They’re right to be cautious. As with buying any other goods or services online, even the most reputable travel sites can fall victim to scammers – with scammers advertising cheap flights, luxury lodgings at 2 Star prices, and also offering ‘free’ trips (before being lured into attending a pressured timeshare sales pitch).

If in doubt, customers should always book the best-known travel sites, pay using their verified portal (rather than a link sent via email or direct bank transfer) to ensure that the company that they actually pay for their holiday is accredited by an industry body (such as ATOL in the UK).

Seasonal Scams

From Valentine’s Day to Easter; Halloween to Hanukkah – seasonal scams return with perennial menace year-after-year. Designed to capitalise on themed web searches and impulse purchases, fraudsters play the same old tricks – and consumers keep falling for them.

Charity scams tend to materialise around gift-focused holidays, like Thanksgiving in the US, as well as at Christmas. Anyone can fall victim to them – such as the recent case of NFL player, Kyle Rudoph, who gave away his gloves after a high scoring game for what he thought was a charity auction; only to discover they were being sold on eBay a few days later.

Another popular seasonal scam is phishing emails offering limited-time discounts from well-known retailers, as well as romance scams (catfishers) in which some are prepared to cultivate entire relationships online with others simply to extract money from them.
The general rule with any of these is to be wary of anyone offering something that seems too good to be true – whether it’s a 75% off discount or unconditional love. Scammers prey on the vulnerable.

Football Fever

A whole summer of soccer is scheduled for June and July this year – thanks to the upcoming UEFA European Football Championship (Euro 2020) and the Copa America; both of which will run at the same time: on opposite sides of the World.

However, while you’d expect fake tournament tickets and counterfeit merchandise to be par for the course where events like these are concerned – and easily detectable. But the reality is that many fraudulent third party sites are so convincing, buyers are falling for the same scams experienced in previous years.

If in doubt, customers should always purchase from official websites — such as UEFA online and Copa America. While Euro 2020 tickets are sold out for now (over 19 million people applied for tickets), they’ll become available to buy again in April for those whose teams qualified during the playoffs.

While third party sites are the biggest culprits, marketplace owners should be extra vigilant where users are offering surplus or cheap tickets to any games at all. Although given the prices at which the tickets sell for, you’d be forgiven for thinking that the real scammers are the official vendors themselves.

Olympic Obstacles

The Summer Olympic Games is no stranger to scandals – of the sporting variety. However, In the same way as the soccer tournaments referenced above, fake tickets tend to surface in the run-up to the games themselves – on ‘pop-up’ sites as well as marketplaces.

Telltale signs of a scam include vendors asking to be paid in cryptocurrencies (such as Bitcoin), official-sounding domain names (that are far from official), as well as phishing emails, malware, and ransomware – all designed by scammers looking to cash in on the surrounding media hype and immediate public interest that high-profile events bring.

In addition to scams preceding the games, advice issued just prior to the 2016 Rio Olympics recommends visitors be wary of free public WiFi – at venues, hotels, cafes, and restaurants – and recommends travellers take other online security precautions; such as using a Virtual Private Network (VPN) in addition to antivirus software.

Lessons learned from the 2018 Winter Olympics in Pyeongchang shouldn’t be ignored either. Remember the ‘Olympics Destroyer’ cyber attack? That shut down the event’s entire IT infrastructure during the opening ceremony? There was little anyone could do to prevent that from happening (so advanced was the attack and so slick was its coordination). Still, it raised a lot of questions around cybersecurity generally – which no doubt have informed best practice elsewhere.

Also, visitors should avoid downloading unofficial apps or opening emails relating to Olympics information – unless they’re from an official news outlet, such as NBC, the BBC, or the Olympic Committee itself.

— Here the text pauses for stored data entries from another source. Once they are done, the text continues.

(* ===== verification/Rgb.v ===== *)
(** * Client-side validated assets

    src/rgb/src: contracts, proofs and their verification. What the library rust-bitcoin
    provides (encodings, hashes, addresses, scripts) is the class [RustBitcoin]. [None] is a
    panic; [checks] says whether arithmetic overflow panics (debug builds) or wraps. *)
From stdpp Require Import gmap.
From S2P Require Import Prelude.
Local Open Scope Z_scope.

Class RustBitcoin := {
  Address : Type;
  Network : Type;
  Tx : Type;
  txid : Tx -> bytes;
  tx_inputs : Tx -> list (bytes * Z);
  tx_outputs : Tx -> list bytes;
  address_to_string : Address -> bytes;
  address_script_pubkey : Address -> bytes;
  encode_string : bytes -> bytes;
  encode_out_point : bytes * Z -> bytes;
  encode_network : Network -> bytes;
  encode_u32 : Z -> bytes;
  encode_hash : bytes -> bytes;
  encode_vec : list bytes -> bytes;
  Sha256dHash_from_data : bytes -> bytes;
  op_return : bytes -> bytes;
  (** [Builder::new().push_opcode(All::OP_RETURN).push_slice(h)] starts with the opcode. *)
  op_return_opcode : forall h, head (op_return h) = Some 0x6a
}.

Section Rgb.
Context `{RustBitcoin} (checks : bool).

(** [OutPoint]: a transaction id and the number of an output. *)
Abbreviation OutPoint := (bytes * Z)%type.

(** ** traits.rs *)
Inductive NeededTx := FromTXID (h : bytes) | WhichSpendsOutPoint (o : OutPoint).

(** The map of the transactions that were asked for. *)
Context (needed_txs : NeededTx -> option Tx).
(** Why a node is in the result of [search_nodes]: it satisfies the
    first statement, or that of the fallback for a word of the query. *)
Definition found_by (query : string) (category : option string)
           (n : Db.node_row) : Prop :=
  Query.primary_where query category n = true
  \/ exists word, word ∈ Py.split_ws query
                  /\ (2 <= String.length word)%nat
                  /\ Query.word_where word n = true.

Definition hit_id (r : Query.node_hit) : Z := Db.node_id (Query.nh_node r).

(** ** Reading back what a scraper wrote *)

(** The tables are in the order of their ids and every reference
    resolves: what [init_db] gives and the scrapers keep. *)
Definition consistent (c : Db.conn) : Prop :=
  rows_in_order c /\ references_resolve c.

(** The entry of the extractor that a row holds. *)
Definition section_of_row (r : Db.section_row) : section :=
  {| heading := Db.sec_heading r; level := Db.sec_level r;
     content := Db.sec_content r; anchor := Db.sec_anchor r |}.

Definition example_of_row (r : Db.example_row) : code_example :=
  {| language := Db.ex_language r; code := Db.ex_code r;
     context := Db.ex_context r |}.

(** The section a code example is linked to: the first section of its
    page under the heading that its context names; none for an empty
    context or a context that is no heading of the page. *)
Definition linked_section (sections : list Db.section_row) (ctx : string)
  : option Z :=
  if Py.truthy ctx
  then Db.sec_id <$> head (filter (fun s => Db.sec_heading s = ctx) sections)
  else None.

(** The rows that belong to the page at [u]: its one row in [pages] and
    the sections and code examples that refer to it. *)
Definition stored_under (c : Db.conn) (u : string) (p : Db.page_row)
           (srows : list Db.section_row) (erows : list Db.example_row)
  : Prop :=
  pages_at u c = [p]
  /\ filter (fun s => Db.sec_page_id s = Db.page_id p) (Db.sections c) = srows
  /\ filter (fun e => Db.ex_page_id e = Db.page_id p) (Db.code_examples c)
     = erows.

Definition links_within (srows : list Db.section_row)
           (erows : list Db.example_row) : Prop :=
  forall e sid, e ∈ erows -> Db.ex_section_id e = Some sid ->
                sid ∈ Db.sec_id <$> srows.

(** The rows as the block for the values [v] at the time [now] writes
    them, for the sections [secs] and the code examples [exs]. *)
Definition written_as (v : Db.page_values) (now : string)
           (secs : list section) (exs : list code_example)
           (p : Db.page_row) (srows : list Db.section_row)
           (erows : list Db.example_row) : Prop :=
  Db.page_url p = Db.v_url v /\ Db.page_source p = Db.v_source v
  /\ Db.page_title p = Db.v_title v /\ Db.page_content p = Db.v_content v
  /\ Db.page_content_html p = Db.v_content_html v
  /\ Db.page_breadcrumbs p = Db.v_breadcrumbs v
  /\ Db.page_last_modified p = Db.v_last_modified v
  /\ Db.page_crawled_at p = now
  /\ section_of_row <$> srows = secs
  /\ example_of_row <$> erows = exs
  /\ Forall (fun e => Db.ex_section_id e
                      = linked_section srows (Db.ex_context e)) erows.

Learn how to moderate without censoring

Why moderating content without censoring users demands consistent, transparent policies.


Probing Political Powers

With Brexit upon us and the US general election set for November, many are more aware of misinformation campaigns, high profile emails hacks, and electronic voting booth hacking.

While those in the public eye may seem to be the most at risk, ordinary citizens are too. We have Facebook and Cambridge Analytica to thank for that.

Despite this high profile case, while political parties themselves must abide by campaigning practices and even though data security laws – such as GDPR – exist to protect our data, it seems more work needs to be done – by social media companies and governments.

But what can people do? There are ways to limit the reach that political parties have, such as opting out of practices like micro-targeting and being more stringent with social media privacy settings, good old-fashioned caution and data hygiene are encouraged.

To help spread this message, marketplaces and classified sites should continue to remind users to change their passwords routinely, exercise caution when dealing with strangers, and advocate not sharing personal data off-platform with other users – regardless of their assumed intent.

Sale Of The Century?

From Black Friday to the New Year Sales – the end of one year and the early part of the next is a time when brands of all kinds slash the prices of excess stock – clearing inventory or paving the way for the coming season’s collection. It’s also a time when scammers prey upon online shoppers’ frenzied search for a bargain or last-minute gift purchase.

As we’ve talked about in previous blogs, the level of sophistication with which scammers operate in online marketplaces seems to get increasingly creative – from posting multiple listings for the same items, changing their IP addresses, or merely advertising usually expensive items at low prices to dupe those looking to save.

Prioritising Content Moderation

The worrying truth is that scammers are becoming increasingly sophisticated with the techniques they use. For online marketplace owners, not addressing these problems can directly impact their site’s credibility, user experience, safety, and the amount of trust that their users have for their service.

Most marketplaces are only too well aware of all of these issues, and many are doing a great deal to inform customers of what to look out for and how to conduct more secure transactions, online.

However, action always speaks louder than words – which is why many are now actively exploring content moderation – using dedicated expert teams and machine learning AI – the latter adds value to larger marketplaces.

Keeping customers informed around significant events and holidays – like those set out above – ensures that marketplaces are seen as transparent and active in combating fraud online.
This also paints sites in a favourable light when it comes to attracting new users, who may stumble upon a new listing in their search for seasonal goods and services.

Ultimately, the more a site does to keep its users safe, the more trustworthy it’ll be seen as.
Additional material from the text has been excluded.